The bottom line is that with an EV, the range is more notifiable than in an ICE - hence all the discussions. All the feedback about driving slower, don't use cruise control etc etc. is also applicable for ICE cars, but the fact of the matter is the effect is less noticeable.

My suggestions are to simply drive the car and enjoy it. If you are forever worrying about "should i use cruise control"?, should I do this, that or the other, we will all end up paranoid and mis the true understanding of why we chose an EV - "low cost motoring and to help the environment". If these are all concerns of yours then simples - go back to an ICE. And yes, the cold, wet winter DOES also affect the range of an ICE as much as it does affect an EV.

Everyones driving experience is different and there isn't a real right or wrong answer. If you have charging available, does it really make a difference if you consume a little more energy? No - even ICE cars have to be filled up from time to time :)

Oh, and with LeafSpy - Although I have it, I don't always rely on it. Again paranoia sets in. It has been proven that EVs are very robust and although the range goes down as the car ages (and battery life decreases), the real effect isn't that great.

I for one, now find driving more relaxing and if the journey takes slightly longer, then so be it - I just plan accordingly.

Happy driving everyone!
 

·
Registered
Joined
·
6,046 Posts
It's been said many times and is still true despite there being more chargers around.

" There is no such thing as range anxiety - just charger anxiety"

If everyone could utterly rely on being able to charge when required then they would not be concerned other than just planning such stops.
 

·
Registered
Joined
·
38 Posts
Probably depends on how out of balance the cells are, but if I set it to charge to 100% it says that the time to full charge is about an hour longer than I calculate it should be - by my calculation from not very much to 100% should take about 5.5 hours, but the display (if asked) says about 6.5 hours, and if I go out to stop the charge between these times the left-hand blue light is still flashing, but having unplugged and switched on the %SOC displays 100%

I think cell balancing is done by shunting the higher voltage cells with a small resistor, which allows a small current to be put into the battery without overcharging the higher voltage cells, thus bringing up the lower voltage cells. The heat dissipated in these resistors will slightly warm up the battery pack, which in this cold weather may help to improve the range.

I try to charge to 100% at least once per week, on a night when I will be driving the following morning.
Thanks Dave, helpful as ever.
 

·
Registered
Joined
·
2,040 Posts
It's been said many times and is still true despite there being more chargers around.

" There is no such thing as range anxiety - just charger anxiety"

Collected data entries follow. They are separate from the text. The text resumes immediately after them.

Lemma straight_productive d : straight_dirn pos = Some d → productive rows cols r dest d.
Proof.
  destruct (wired_dims w rows cols Hw) as (? & ? & _).
  intros [(-> & _ & ?)|(-> & ? & _)]%(straight_dirn_choice rows); try done;
    apply choice_productive; auto.
Qed.

Lemma both_productive :
  straight_dirn pos = None →
  productive rows cols r dest (x_choice cols r dest) ∧
  productive rows cols r dest (y_choice cols r dest).
Proof.
  destruct (wired_dims w rows cols Hw) as (? & ? & _).
  intros [??]%straight_dirn_None. split; apply choice_productive; auto.
Qed.

Lemma wp_random_bit w1 Q :
  (∀ b, Q b (w1 <| net_rng ::= S |>)) → wp random_bit Q w1.
Proof. intros HQ. apply HQ. Qed.

Lemma wp_XY i d : wp (outportComputeXY r route i d) (productive_port w rows cols r dest) w.
Proof.
  destruct (wired_dims w rows cols Hw) as (? & ? & _).
  unfold outportComputeXY. apply wp_bind, wp_mesh_prologue, wp_bind.
  destruct (xy_dirn pos) as [dir|] eqn:E.
  - apply wp_ret, wp_productive_port; [by destruct w|].
    apply xy_dirn_choice in E as [(-> & ?)|(-> & _ & ?)]; apply choice_productive; auto.
  - exfalso. unfold xy_dirn in E. destruct (pos_fields cols r dest) as (Ex & Ey & _).
    pose proof (some_hop rows cols r dest ltac:(done) Hr Hdest Hne).
    rewrite Ex, Ey in E. repeat case_match; try done. lia.
Qed.

Lemma wp_Random i d :
  wp (outportComputeRandom r route i d) (productive_port w rows cols r dest) w.
Proof.
  unfold outportComputeRandom. apply wp_bind, wp_mesh_prologue, wp_bind.
  destruct (straight_dirn pos) as [dir|] eqn:E.
  - apply wp_ret, wp_productive_port; [by destruct w|]. by apply straight_productive.
  - apply wp_bind, wp_random_bit. intros b. apply wp_ret, wp_productive_port; [by destruct w|].
    destruct (both_productive E). by destruct (random_dirn_choice cols r dest b) as [->| ->].
Qed.

Lemma wp_WestFirst i d :
  wp (outportComputeWestFirst r route i d) (productive_port w rows cols r dest) w.
Proof.
  unfold outportComputeWestFirst. apply wp_bind, wp_mesh_prologue, wp_bind, wp_random_bit.
  intros b. apply wp_productive_port; [by destruct w|]. unfold westfirst_dirn.
  destruct (straight_dirn pos) as [dir|] eqn:E; [by apply straight_productive|].
  destruct (both_productive E) as [Px Py]. unfold x_choice, y_choice in Px, Py.
  destruct (pos_fields cols r dest) as (_ & _ & Edx & Edy). rewrite Edx, Edy.
  destruct (col cols r <=? col cols dest), (row cols r <=? row cols dest), b; done.
Qed.

(** The adaptive choice between the two productive directions. *)
Lemma wp_adaptive_productive dx ix dy iy b w1 :
  w1 = w <| net_rng := net_rng w1 |> →
  get_downstreamDirn dx = Ok ix → get_downstreamDirn dy = Ok iy →
  productive rows cols r dest dx → productive rows cols r dest dy →
  wp (adaptive_pick r b dx ix dy iy)
     (λ d, wp (outports_dirn2idx r d) (productive_port w rows cols r dest)) w1.
Proof.
  intros Hw1 Hix Hiy Px Py. pose proof Px as (nx & Hnx & _). pose proof Py as (ny & Hny & _).
  eapply (wp_adaptive_pick w1 rows cols); [by rewrite Hw1|done..| |];
    by apply wp_productive_port.
Qed.

Lemma wp_AdaptRand i d :
  wp (outportComputeAdaptRand r route i d) (productive_port w rows cols r dest) w.
Proof.
  unfold outportComputeAdaptRand. apply wp_bind, wp_mesh_prologue, wp_bind.
  destruct (straight_dirn pos) as [dir|] eqn:E.
  { apply wp_ret, wp_productive_port; [by destruct w|]. by apply straight_productive. }
  apply wp_bind, wp_random_bit. intros b.
  destruct (both_productive E) as [Px Py]. unfold x_choice, y_choice in Px, Py.
  destruct (pos_fields cols r dest) as (_ & _ & Edx & Edy). rewrite Edx, Edy.
  destruct (col cols r <=? col cols dest), (row cols r <=? row cols dest); simpl;
    (apply wp_adaptive_productive; [by destruct w|done..]).
Qed.

Lemma wp_AdaptWestFirst i d :
  wp (outportComputeAdaptWestFirst r route i d) (productive_port w rows cols r dest) w.
Proof.
  unfold outportComputeAdaptWestFirst.
  apply wp_bind, wp_mesh_prologue, wp_bind, wp_random_bit. intros b. apply wp_bind.
  destruct (straight_dirn pos) as [dir|] eqn:E.
  { apply wp_ret, wp_productive_port; [by destruct w|]. by apply straight_productive. }
  destruct (both_productive E) as [Px Py]. unfold x_choice, y_choice in Px, Py.
  destruct (pos_fields cols r dest) as (_ & _ & Edx & Edy). rewrite Edx, Edy.
  destruct (col cols r <=? col cols dest); simpl;
    [|by apply wp_ret, wp_productive_port; [destruct w|]].
  destruct (row cols r <=? row cols dest);
    (apply wp_adaptive_productive; [by destruct w|done..]).
Qed.
End Progress.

If everyone could utterly rely on being able to charge when required then they would not be concerned other than just planning such stops.
There are still some gaps in the Rapid charging network where the distance between Rapid charging points is such that in winter I would be worried about making the distance without having to annoy other motorists by using hypermileing techniques such as sitting at 40mph on a single carriageway road.

BEV drivers with Zap-Map are in the same situation as early ICE drivers with their yellow AA book with all the garages listed at the back.
 

·
Registered
Joined
·
6,046 Posts
I don't find availability of Rapids these days to be much of a problem. I've rarely had a route where Zap or ABRP couldn't identify suitable stops at places where the battery would be low enough to accept a decent rate of charge. But I still don't trust such recommendations because they cannot be relied upon to dispense electrons. So I have to stop much earlier so that plans B & C can be used if required. As I said, my problem isn't range anxiety but charger anxiety.